• **What you will do**
The stretch from the line with "Proof. unfold took, stub, dirty." through the line with "- apply NoDup_app." in the records below: write it out exactly, and nothing else.

Stored data:
• • •

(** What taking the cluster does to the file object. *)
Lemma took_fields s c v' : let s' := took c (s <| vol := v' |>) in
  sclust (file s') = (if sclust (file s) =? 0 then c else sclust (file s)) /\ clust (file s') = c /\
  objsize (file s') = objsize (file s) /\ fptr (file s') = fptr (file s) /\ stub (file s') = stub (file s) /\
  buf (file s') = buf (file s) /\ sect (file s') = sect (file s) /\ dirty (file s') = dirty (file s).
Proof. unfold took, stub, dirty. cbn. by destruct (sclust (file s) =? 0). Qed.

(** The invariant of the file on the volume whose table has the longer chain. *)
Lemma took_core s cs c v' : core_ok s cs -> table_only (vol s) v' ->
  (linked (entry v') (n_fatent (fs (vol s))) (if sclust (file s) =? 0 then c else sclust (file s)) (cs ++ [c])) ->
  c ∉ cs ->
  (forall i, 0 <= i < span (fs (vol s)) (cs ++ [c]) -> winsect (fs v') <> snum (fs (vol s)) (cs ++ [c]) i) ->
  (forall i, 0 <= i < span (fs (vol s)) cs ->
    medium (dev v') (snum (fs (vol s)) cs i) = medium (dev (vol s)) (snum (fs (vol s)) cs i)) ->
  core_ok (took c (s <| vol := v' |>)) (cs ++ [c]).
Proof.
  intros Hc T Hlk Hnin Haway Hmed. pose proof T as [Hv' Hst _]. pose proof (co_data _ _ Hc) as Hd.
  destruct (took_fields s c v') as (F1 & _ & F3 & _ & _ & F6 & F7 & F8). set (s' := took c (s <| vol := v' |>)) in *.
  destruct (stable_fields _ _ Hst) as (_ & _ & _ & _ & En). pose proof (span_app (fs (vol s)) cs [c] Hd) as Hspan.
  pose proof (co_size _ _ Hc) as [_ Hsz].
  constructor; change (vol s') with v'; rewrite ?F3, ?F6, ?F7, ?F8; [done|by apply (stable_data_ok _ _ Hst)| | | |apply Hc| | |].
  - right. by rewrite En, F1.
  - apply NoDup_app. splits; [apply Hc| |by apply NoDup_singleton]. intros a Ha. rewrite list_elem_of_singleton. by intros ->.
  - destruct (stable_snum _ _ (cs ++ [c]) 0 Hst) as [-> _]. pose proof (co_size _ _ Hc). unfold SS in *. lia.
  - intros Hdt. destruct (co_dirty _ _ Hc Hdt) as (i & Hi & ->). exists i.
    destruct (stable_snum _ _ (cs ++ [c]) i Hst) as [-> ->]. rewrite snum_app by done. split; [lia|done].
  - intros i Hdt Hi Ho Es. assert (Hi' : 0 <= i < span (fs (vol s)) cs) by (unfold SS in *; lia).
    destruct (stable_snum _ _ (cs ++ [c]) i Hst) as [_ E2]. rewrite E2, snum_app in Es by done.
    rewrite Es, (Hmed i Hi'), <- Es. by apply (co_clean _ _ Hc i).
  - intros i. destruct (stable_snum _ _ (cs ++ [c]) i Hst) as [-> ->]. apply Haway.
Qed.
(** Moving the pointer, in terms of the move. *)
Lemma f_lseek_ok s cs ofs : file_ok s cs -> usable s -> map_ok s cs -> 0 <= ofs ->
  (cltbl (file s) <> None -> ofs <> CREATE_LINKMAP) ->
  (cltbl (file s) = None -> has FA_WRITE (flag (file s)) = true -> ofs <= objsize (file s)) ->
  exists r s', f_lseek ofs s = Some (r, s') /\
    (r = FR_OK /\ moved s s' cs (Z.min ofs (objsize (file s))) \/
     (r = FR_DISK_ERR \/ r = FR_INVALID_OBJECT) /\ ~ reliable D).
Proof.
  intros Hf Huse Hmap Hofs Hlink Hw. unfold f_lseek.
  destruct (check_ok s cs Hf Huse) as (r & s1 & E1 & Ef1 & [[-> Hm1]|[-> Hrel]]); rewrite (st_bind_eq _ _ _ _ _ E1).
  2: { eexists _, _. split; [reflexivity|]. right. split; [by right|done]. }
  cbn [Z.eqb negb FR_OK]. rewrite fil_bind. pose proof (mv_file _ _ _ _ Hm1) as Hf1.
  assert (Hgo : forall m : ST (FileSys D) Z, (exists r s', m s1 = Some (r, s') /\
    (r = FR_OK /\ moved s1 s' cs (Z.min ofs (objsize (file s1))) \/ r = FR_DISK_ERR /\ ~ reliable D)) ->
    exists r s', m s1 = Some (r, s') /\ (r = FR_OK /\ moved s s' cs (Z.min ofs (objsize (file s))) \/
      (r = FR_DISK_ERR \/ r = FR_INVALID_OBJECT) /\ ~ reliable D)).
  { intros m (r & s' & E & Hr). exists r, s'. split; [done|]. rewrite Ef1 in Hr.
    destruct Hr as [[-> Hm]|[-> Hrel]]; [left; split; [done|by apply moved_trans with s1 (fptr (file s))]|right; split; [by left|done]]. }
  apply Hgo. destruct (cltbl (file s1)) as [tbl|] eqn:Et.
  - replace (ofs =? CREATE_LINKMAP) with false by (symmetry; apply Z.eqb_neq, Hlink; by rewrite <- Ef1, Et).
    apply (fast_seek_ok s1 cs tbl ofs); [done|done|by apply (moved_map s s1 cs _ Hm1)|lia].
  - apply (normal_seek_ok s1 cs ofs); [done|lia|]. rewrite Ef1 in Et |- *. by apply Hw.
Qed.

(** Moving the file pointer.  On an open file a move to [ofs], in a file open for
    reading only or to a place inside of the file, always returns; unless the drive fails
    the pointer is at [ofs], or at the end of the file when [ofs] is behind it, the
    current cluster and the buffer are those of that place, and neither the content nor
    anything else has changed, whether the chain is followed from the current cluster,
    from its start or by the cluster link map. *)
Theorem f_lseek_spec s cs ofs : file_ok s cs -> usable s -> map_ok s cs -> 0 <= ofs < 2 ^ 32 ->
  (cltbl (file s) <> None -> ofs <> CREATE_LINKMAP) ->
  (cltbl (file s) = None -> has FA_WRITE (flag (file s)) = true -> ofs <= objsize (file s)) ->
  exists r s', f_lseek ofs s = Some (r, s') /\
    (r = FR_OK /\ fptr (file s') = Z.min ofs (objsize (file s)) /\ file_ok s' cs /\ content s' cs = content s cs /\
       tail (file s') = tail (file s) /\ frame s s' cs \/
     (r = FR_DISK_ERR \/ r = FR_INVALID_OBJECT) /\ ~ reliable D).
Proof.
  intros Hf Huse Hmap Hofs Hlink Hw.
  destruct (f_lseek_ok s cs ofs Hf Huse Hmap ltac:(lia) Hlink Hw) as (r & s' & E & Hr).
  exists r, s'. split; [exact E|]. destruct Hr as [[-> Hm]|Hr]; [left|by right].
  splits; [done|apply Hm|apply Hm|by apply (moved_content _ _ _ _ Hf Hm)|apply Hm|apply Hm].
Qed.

• • •

• **Answer space**
Proof. unfold took, stub, dirty. cbn. by destruct (sclust (file s) =? 0). Qed.

(** The invariant of the file on the volume whose table has the longer chain. *)
Lemma took_core s cs c v' : core_ok s cs -> table_only (vol s) v' ->
  (linked (entry v') (n_fatent (fs (vol s))) (if sclust (file s) =? 0 then c else sclust (file s)) (cs ++ [c])) ->
  c ∉ cs ->
  (forall i, 0 <= i < span (fs (vol s)) (cs ++ [c]) -> winsect (fs v') <> snum (fs (vol s)) (cs ++ [c]) i) ->
  (forall i, 0 <= i < span (fs (vol s)) cs ->
    medium (dev v') (snum (fs (vol s)) cs i) = medium (dev (vol s)) (snum (fs (vol s)) cs i)) ->
  core_ok (took c (s <| vol := v' |>)) (cs ++ [c]).
Proof.
  intros Hc T Hlk Hnin Haway Hmed. pose proof T as [Hv' Hst _]. pose proof (co_data _ _ Hc) as Hd.
  destruct (took_fields s c v') as (F1 & _ & F3 & _ & _ & F6 & F7 & F8). set (s' := took c (s <| vol := v' |>)) in *.
  destruct (stable_fields _ _ Hst) as (_ & _ & _ & _ & En). pose proof (span_app (fs (vol s)) cs [c] Hd) as Hspan.
  pose proof (co_size _ _ Hc) as [_ Hsz].
  constructor; change (vol s') with v'; rewrite ?F3, ?F6, ?F7, ?F8; [done|by apply (stable_data_ok _ _ Hst)| | | |apply Hc| | |].
  - right. by rewrite En, F1.
  - apply NoDup_app. splits; [apply Hc| |by apply NoDup_singleton]. intros a Ha. rewrite list_elem_of_singleton. by intros ->.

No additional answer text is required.